Republican Senators Michael Lee and Bill Rabon, along with Democrat Paul Lowe are the primary sponsors of the bill that would protect doctors and patients from criminal and civil penalties imposed by law enforcement under current laws. It would also allow the growth and sale of cannabis in North Carolina.
“That bill is essentially a medical cannabis bill, and it essentially allows for cannabis to be grown, manufactured, processed, in North Carolina, and ultimately sold to someone who has received a prescription for certain severe medical illnesses,” Lee said.
While Lee admits there are ‘always’ bills introduced to the legislature related to cannabis, this one is unique in the fact that is it a bipartisan effort.
“There are always bills related to medical cannabis and the legalization of cannabis, I think this is probably the first bill that has been introduced by republicans and democrats,” he said. “It’s a bipartisan bill that looks at medical cannabis as a way to help those who have these severe debilitating conditions to manage those symptoms.

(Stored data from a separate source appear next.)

Definition count_query (st : DnsStatsInfo) : DnsStatsInfo :=
  mkDnsStatsInfo (u64_saturating_add (queries_total st) 1) (cache_hits_total st)
    (cached_entries_count st) (rate_limited_drops_total st).
Definition count_hit (st : DnsStatsInfo) : DnsStatsInfo :=
  mkDnsStatsInfo (queries_total st) (u64_saturating_add (cache_hits_total st) 1)
    (cached_entries_count st) (rate_limited_drops_total st).
Definition count_drop (st : DnsStatsInfo) : DnsStatsInfo :=
  mkDnsStatsInfo (queries_total st) (cache_hits_total st)
    (cached_entries_count st) (u64_saturating_add (rate_limited_drops_total st) 1).
Definition set_cached_count (n : Z) (st : DnsStatsInfo) : DnsStatsInfo :=
  mkDnsStatsInfo (queries_total st) (cache_hits_total st) n (rate_limited_drops_total st).

(** ** Queries of clients *)

Definition new_client (query : list Z) (origin : ClientOrigin) : Outcome PendingClient :=
  let! client_xid := get_xid query in
  Returned (mkPendingClient origin client_xid (extract_client_max_payload query)).

(** [try_join_in_flight_query]: the pending queries with the client added to
    the one it joins; [None] when it joins none. *)
Definition try_join_in_flight_query (pending : gmap Z PendingQuery) (cache_key : str)
    (query : list Z) (origin : ClientOrigin) : Outcome (option (gmap Z PendingQuery)) :=
  match iter_find (λ kv, bool_decide (pq_cache_key kv.2 = cache_key)) (hash_iter pending) with
  | None => Returned None
  | Some (xid, existing) =>
      if bool_decide (MAX_JOINED_CLIENTS_PER_QUERY ≤ Z.of_nat (length (pq_clients existing)))
      then Returned None
      else
        let! client := new_client query origin in
        Returned (Some (<[xid := mkPendingQuery (pq_clients existing ++ [client])
                                   (pq_cache_key existing) (pq_query_payload existing)
                                   (pq_upstream_servers existing)
                                   (pq_current_server_idx existing) (pq_deadline existing)]>
                          pending))
  end.

(** The random numbers drawn, and whether the datagram could be sent. *)
Record FwEnv := mkFwEnv {
  fe_draws : list Z;
  fe_send_ok : bool;
}.

Definition forward_new_client_query (now : Instant) (env : FwEnv) (query : list Z)
    (client_origin : ClientOrigin) (cache_key : str) (pending : gmap Z PendingQuery)
    (configured_servers : list Ipv4Addr) : Outcome (gmap Z PendingQuery * list FwOut) :=
  if bool_decide (MAX_PENDING_QUERIES ≤ Z.of_nat (size pending)) then Returned (pending, []) else
  match allocate_unique_xid pending (fe_draws env) with
  | None => Returned (pending, [])
  | Some upstream_xid =>
      let! client := new_client query client_origin in
      let upstream_servers := get_upstream_resolvers configured_servers in
      let! target_server := index upstream_servers 0 in
      let! forwarded := set_xid query upstream_xid in
      if fe_send_ok env then
        Returned (<[upstream_xid := mkPendingQuery [client] cache_key query upstream_servers 0
                                      (now + UPSTREAM_TIMEOUT)]> pending,
                  [ToUpstream target_server forwarded])
      else Returned (pending, [])
  end.

(** [handle_incoming_query], after the cache missed. *)
Definition handle_cache_miss (now : Instant) (env : FwEnv) (query : list Z)
    (origin : ClientOrigin) (cache_key : str) (s : Forwarder) :
    Outcome (Forwarder * list FwOut) :=
  match sa_ip (peer_addr origin) with
  | V6 _ => Returned (s, [])
  | V4 client_ip =>
      let '(allowed, l) := limiter_check now client_ip (fw_limiter s) in
      let s := set_limiter l s in
      if negb allowed then Returned (set_stats (count_drop (fw_stats s)) s, []) else
      let! joined := try_join_in_flight_query (fw_pending s) cache_key query origin in
      match joined with
      | Some pending => Returned (set_pending pending s, [])
      | None =>
          let! r := forward_new_client_query now env query origin cache_key (fw_pending s)
                      (fw_upstream_servers s) in
          Returned (set_pending r.1 s, r.2)
      end
  end.

Definition handle_incoming_query (now : Instant) (env : FwEnv) (query : list Z)
    (origin : ClientOrigin) (s : Forwarder) : Outcome (Forwarder * list FwOut) :=
  if bool_decide (blen query < DNS_HEADER_SIZE) then Returned (s, []) else
  let s := set_stats (count_query (fw_stats s)) s in
  match try_resolve_local_query query (fw_local_hosts s) (fw_local_ips s) with
  | Some local_resp => Returned (s, [send_reply origin local_resp None])
  | None =>
      match get_cache_key query with
      | None => Returned (s, [])
      | Some cache_key =>
          let '(hit, cache) := lookup_cache now cache_key (fw_cache s) in
          let s := set_cache cache s in
          match hit with
          | Some response =>
              let s := set_stats (count_hit (fw_stats s)) s in
              let! q0 := index query 0 in
              let! r := index_set response 0 q0 in
              let! q1 := index query 1 in
              let! r := index_set r 1 q1 in
              Returned (s, [send_reply origin r (Some (extract_client_max_payload query))])
          | None => handle_cache_miss now env query origin cache_key s
          end
      end
  end.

When asked what exactly prompted the bill, Lee said that everyone knows someone who is affected by some sort of debilitating illness and the goal is simply to allow them to get relief.
Recreational marijuana has become more commonplace across the country as more states vote to allow adults to use cannabis, but that is not something Lee said he is in favor of, and that is not what this bill would do.
“I don’t support recreational marijuana – legalization – this is really defined toward medical cannabis and even the debilitating conditions are relatively severe debilitating conditions, it’s not just a floodgates approach where you can have it for any type of condition it really is a little more narrow than that,” he said.
So far Lee said he has seen all kinds of responses to his bill, both in favor of and against. He expects it to move forward in the legislature in the next few weeks but expects the bill will change in appearance, as they so often do, before it is voted on.